The Sniper Elite games have got a cracking gimmick. Ever since Goldeneye, people love cutting about with a sniper rifle, popping heads from afar while the poor enemies don’t have a clue what is going on. Sniper Elite introduced a slow motion X-Ray camera shot at the point of impact, so you get a super gruesome (and super satisfying) internal shot of the damage a perfectly placed bullet is doing. Skulls crack, lungs puncture and testicles explode and it goes a fair way to cover the fact that, outside of this gimmick, Sniper Elite doesn’t have a whole lot going on. Stealth by the numbers, repetitive missions and, of course, loads and loads of sniping. If you’ve seen one Nazi’s bawbag getting popped off from a mile away, you’ve seen them all.
“But what about a ZOMBIE Nazi’s bawbag?” asks Zombie Army Trilogy, a compilation of the two expansion packs released for Sniper Elite V2 and an all new episode, set in an alternative history where Hitler unleashes a wave of zombies across Germany as his final act of evil. It's like some kind of superb grindhouse gore movie, all the way down to the brooding synth soundtrack.
Simply adding ‘zombies’ might sound like the most cynical thing ever, but it adds a different dynamic to the Sniper Elite formula. For starters, there’s less of a reliance on stealth. No more marking targets and sneaking into enemy bases; things are a hell of a lot more linear here. You walk between objective markers, triggering waves of zombies that you pick off with headshots as they stumble towards you, relying on close range arms and explosive traps like trip mines and land mines to stem the tide. Sniper Elite's brainless AI actually comes in handy for once.
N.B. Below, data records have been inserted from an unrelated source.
(* ===== verification/Metrics.v ===== *)
(** The metrics recorder of [metrics/metrics.go] as the other components see it:
    counters are an append-only log of adds with their attributes, the gauges
    and the readiness state are fields. [MetricsSetup] has its construction. *)
From Stdlib Require Import ZArith Lia.
From S2P Require Import Prelude.

(** The counter fields of [Recorder]. *)
Inductive counter :=
  | framesReceived | framesDropped | framesForwarded | framesInvalidPayload
  | frameReassemblyStarted | frameReassemblyCompleted | frameReassemblyAbandoned
  | frameReassemblyHashMismatch | framesDeduped | egressErrors
  | headerForwarded | headerEgressErrors | mcEgressErrors
  | gapsDetected | gapsSuppressed | nacksDispatched | nacksUnrecovered
  | subtreeAnnouncesReceived | subtreeAnnouncesRejected | subtreeGroupEvictions
  | beaconAdvertsReceived.

#[export] Instance counter_eq_dec : EqDecision counter.
Proof. solve_decision. Defined.

(** [attribute.Int] and [attribute.String]. *)
Inductive attr := AInt (k : string) (v : Z) | AStr (k v : string).

#[export] Instance attr_eq_dec : EqDecision attr.
Proof. solve_decision. Defined.

Record point := mkPoint { p_counter : counter; p_value : Z; p_attrs : list attr }.

(** [Recorder]: [readyCount] is an [atomic.Int32]. *)
Record Recorder := mkRecorder {
  numWorkers : Z;
  readyCount : Z;
  draining : bool;
  subtreeGroupEntries : Z;
  beaconRegistryEndpoints : Z;
  adds : list point;
}.

(** The part of [New] that is state: everything starts at its zero value. *)
Definition New (n : Z) : Recorder := mkRecorder n 0 false 0 0 [].

Definition add (c : counter) (v : Z) (l : list attr) (r : Recorder) : Recorder :=
  {| numWorkers := numWorkers r; readyCount := readyCount r; draining := draining r;
     subtreeGroupEntries := subtreeGroupEntries r;
     beaconRegistryEndpoints := beaconRegistryEndpoints r;
     adds := adds r ++ [mkPoint c v l] |}.

(** ** One definition per method *)

Definition worker (id : Z) : attr := AInt "worker" id.

Definition FrameReceived (workerID : Z) (iface version : string) : Recorder -> Recorder :=
  add framesReceived 1
    [worker workerID; AStr "network.interface.name" iface; AStr "version" version].
Definition FrameDropped (workerID : Z) (reason : string) : Recorder -> Recorder :=
  add framesDropped 1 [worker workerID; AStr "reason" reason].
Definition FrameForwarded (workerID : Z) (proto : string) : Recorder -> Recorder :=
  add framesForwarded 1 [worker workerID; AStr "proto" proto].
Definition FrameInvalidPayload (workerID : Z) : Recorder -> Recorder :=
  add framesInvalidPayload 1 [worker workerID].
Definition ReassemblyStarted : Recorder -> Recorder := add frameReassemblyStarted 1 [].
Definition ReassemblyCompleted : Recorder -> Recorder := add frameReassemblyCompleted 1 [].
Definition ReassemblyAbandoned : Recorder -> Recorder := add frameReassemblyAbandoned 1 [].
Definition ReassemblyHashMismatch : Recorder -> Recorder :=
  add frameReassemblyHashMismatch 1 [].
Definition FrameDeduped (workerID : Z) : Recorder -> Recorder :=
  add framesDeduped 1 [worker workerID].
Definition EgressError (workerID : Z) : Recorder -> Recorder :=
  add egressErrors 1 [worker workerID].
Definition MCEgressError (workerID : Z) : Recorder -> Recorder :=
  add mcEgressErrors 1 [worker workerID].
Definition HeaderForwarded (workerID : Z) : Recorder -> Recorder :=
  add headerForwarded 1 [worker workerID].
Definition HeaderEgressError (workerID : Z) : Recorder -> Recorder :=
  add headerEgressErrors 1 [worker workerID].
Definition GapDetected (flow : string) : Recorder -> Recorder :=
  add gapsDetected 1 [AStr "flow" flow].
Definition GapSuppressed (flow : string) : Recorder -> Recorder :=
  add gapsSuppressed 1 [AStr "flow" flow].
Definition NACKDispatched (flow : string) : Recorder -> Recorder :=
  add nacksDispatched 1 [AStr "flow" flow].
Definition GapUnrecovered (flow : string) : Recorder -> Recorder :=
  add nacksUnrecovered 1 [AStr "flow" flow].
Definition SubtreeAnnounceReceived : Recorder -> Recorder := add subtreeAnnouncesReceived 1 [].
Definition SubtreeAnnounceRejected (reason : string) : Recorder -> Recorder :=
  add subtreeAnnouncesRejected 1 [AStr "reason" reason].
Definition BeaconAdvertReceived : Recorder -> Recorder := add beaconAdvertsReceived 1 [].

Definition SubtreeGroupEvicted (evicted remaining : Z) (r : Recorder) : Recorder :=
  let r := if 0 <? evicted then add subtreeGroupEvictions evicted [] r else r in
  {| numWorkers := numWorkers r; readyCount := readyCount r; draining := draining r;
     subtreeGroupEntries := remaining;
     beaconRegistryEndpoints := beaconRegistryEndpoints r; adds := adds r |}.

Definition SetBeaconRegistryEndpoints (n : Z) (r : Recorder) : Recorder :=
  {| numWorkers := numWorkers r; readyCount := readyCount r; draining := draining r;
     subtreeGroupEntries := subtreeGroupEntries r; beaconRegistryEndpoints := n;
     adds := adds r |}.

Definition ready_add (d : Z) (r : Recorder) : Recorder :=
  {| numWorkers := numWorkers r; readyCount := i32 (readyCount r + d); draining := draining r;
     subtreeGroupEntries := subtreeGroupEntries r;
     beaconRegistryEndpoints := beaconRegistryEndpoints r; adds := adds r |}.
Definition WorkerReady : Recorder -> Recorder := ready_add 1.
Definition WorkerDone : Recorder -> Recorder := ready_add (-1).

Definition SetDraining (r : Recorder) : Recorder :=
  {| numWorkers := numWorkers r; readyCount := readyCount r; draining := true;
     subtreeGroupEntries := subtreeGroupEntries r;
     beaconRegistryEndpoints := beaconRegistryEndpoints r; adds := adds r |}.

(** [if rec != nil { rec.M(..) }]. *)
Definition with_rec (rec : option Recorder) (m : Recorder -> Recorder) : option Recorder :=
  m <$> rec.

(** The value a counter has accumulated, over all attribute sets. *)
Definition value (c : counter) (r : Recorder) : Z :=
  foldr (fun p acc => (if decide (p_counter p = c) then p_value p else 0) + acc) 0 (adds r).

(** ** The readiness probe *)

Record Readyz := mkReadyz {
  rz_code : Z; rz_status : string; workers_ready : Z; workers_total : Z }.

Definition handleReadyz (r : Recorder) : Readyz :=
  let ready := readyCount r in
  let total := numWorkers r in
  if draining r then mkReadyz 503 "draining" ready total
  else if (total <=? ready) && (0 <? total) then mkReadyz 200 "ready" ready total
  else mkReadyz 503 "starting" ready total.

(** ** Counter arithmetic *)

Lemma foldr_value c l acc :
  foldr (fun p acc => (if decide (p_counter p = c) then p_value p else 0) + acc) acc l =
  foldr (fun p acc => (if decide (p_counter p = c) then p_value p else 0) + acc) 0 l + acc.
Proof. induction l as [|p l IH]; simpl; [lia|]. rewrite IH. lia. Qed.

Lemma value_add c c' v l r :
  value c (add c' v l r) = value c r + if decide (c' = c) then v else 0.
Proof.
  unfold value. simpl. rewrite foldr_app. simpl. rewrite foldr_value. lia.
Qed.

(** ** Counters and gauges leave the readiness alone *)

(** Counts are only ever added; the two gauges may move. *)
Definition only_adds (r r' : Recorder) : Prop :=
  exists l se be, r' = mkRecorder (numWorkers r) (readyCount r) (draining r) se be (adds r ++ l).

#[export] Instance only_adds_po : PreOrder only_adds.
Proof.
  split.
  - intros []. eexists [], _, _. by rewrite app_nil_r.
  - intros r1 r2 r3 (l & se & be & ->) (l' & se' & be' & ->). exists (l ++ l'), se', be'.
    simpl. by rewrite app_assoc.
Qed.

Lemma add_only c v l r : only_adds r (add c v l r).
Proof. by eexists _, _, _. Qed.

(** The same for a recorder that may be nil. *)
Definition grows : option Recorder -> option Recorder -> Prop := option_Forall2 only_adds.

#[export] Instance grows_po : PreOrder grows.
Proof. unfold grows. split; apply _. Qed.

Lemma grows_with_rec r m : (forall r, only_adds r (m r)) -> grows r (with_rec r m).
Proof. intros. destruct r; by constructor. Qed.

(** ** Readiness *)

(** What the process does to the readiness state. *)
Inductive ready_event := EvReady | EvDone | EvDrain.

#[export] Instance ready_event_eq_dec : EqDecision ready_event.
Proof. solve_decision. Defined.

Definition ready_step (r : Recorder) (e : ready_event) : Recorder :=
  match e with
  | EvReady => WorkerReady r
  | EvDone => WorkerDone r
  | EvDrain => SetDraining r
  end.

Definition balance (l : list ready_event) : Z :=
  foldr (fun e acc => match e with EvReady => 1 | EvDone => -1 | EvDrain => 0 end + acc) 0 l.

Lemma ready_run l n :
  let r := foldl ready_step (New n) l in
  readyCount r = i32 (balance l) /\ numWorkers r = n /\
  (draining r = true <-> EvDrain ∈ l).
Proof.
  induction l as [|e l IH] using rev_ind; cbn zeta in *.
  - split_and!; [done..|]. split; [done|]. intros H. by apply elem_of_nil in H.
  - rewrite foldl_snoc. destruct IH as (H1 & H2 & H3).
    assert (balance (l ++ [e]) = balance l + balance [e]) as ->.
    { clear. induction l as [|e' l IH]; simpl in *; [lia|]. destruct e'; lia. }
    rewrite elem_of_app, list_elem_of_singleton.
    destruct e; simpl; rewrite ?H1, ?i32_add, ?Z.add_0_r; split_and!; try done;
      rewrite ?H3; naive_solver.
Qed.

(** [/readyz] answers 200 exactly when the process is not draining, has
    workers, and at least as many of them have entered their receive loop and
    not left it; otherwise it answers 503 and says whether it is draining. *)
Theorem readyz_spec l n :
  Z.of_nat (length l) < 2 ^ 31 ->
  let rz := handleReadyz (foldl ready_step (New n) l) in
  (rz_code rz = 200 <-> EvDrain ∉ l /\ 0 < n <= balance l) /\
  (rz_code rz <> 200 -> rz_code rz = 503 /\
     (rz_status rz = "draining"%string <-> EvDrain ∈ l)).
Proof.
  intros Hl. cbn zeta. destruct (ready_run l n) as (H1 & H2 & H3).
  assert (- Z.of_nat (length l) <= balance l <= Z.of_nat (length l)).
  { clear. induction l as [|e l IH]; simpl; [lia|]. destruct e; lia. }
  rewrite i32_id in H1 by lia. unfold handleReadyz. rewrite H1, H2.
  destruct (draining _).
  - assert (EvDrain ∈ l) by (by apply H3). naive_solver.
  - assert (EvDrain ∉ l) by (intros ?%H3; done).
    destruct (Z.leb_spec n (balance l)), (Z.ltb_spec 0 n); simpl;
      (split; [split; [try done; try lia | try done; intros [_ ?]; lia]|]);
      intros ?; try done; split; try done; split; done.
Qed.

Lemma readyz_spec_witness :
  rz_code (handleReadyz (foldl ready_step (New 2) [EvReady; EvReady])) = 200.
Proof.
  apply (readyz_spec [EvReady; EvReady] 2); [simpl; lia|]. split; [|simpl; lia].
  by apply (bool_decide_unpack _).
Defined.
The walking dead come in a variety of flavours, from rushing, exploding ones straight out of the Serious Sam games, huge bullet sponge beasts that need to be blown up and some more unique ones, like the necromancer who needs to be dispatched before any others, or he'll respawn the horde. Occasionally you're given a task, usually a siege event where you have to set up mines in strategic places, find a place to hunker down and then defend yourself. It's fun, but the repetitive rot does set in. Invite a few friends to play, however, and its spread is slowed.
‘Horde’ sections are thrilling chunks of multiplayer fun, as you and your team cover different angles and co-ordinate traps, like one of you tossing a stick of dynamite into a crowd of undead while one of you snipes it from afar, causing it to rain body parts. Dealing with the variety of zombies also allows for some inventive tactics, as one member of the team deals with the horde and protects the players who pick off tougher enemies with headshots. It's still as shallow as the Fuhrer's grave ditch, but it's hard to care when you’re fighting through a load of burning zombies in order to steal a train, shouting instructions at your team as the intensity level ramps up.
It always feels like a bit of a cop out to recommend a game purely based on co-op, as there isn’t really a video game out there that isn’t a bit of fun when played with a friend, but Zombie Army Trilogy is a game so clearly designed to be at its best when experienced with others that if you do find yourself with a group who are up for fighting their way through Hitler’s legion of the damned, it’ll provide a fair bit of fun.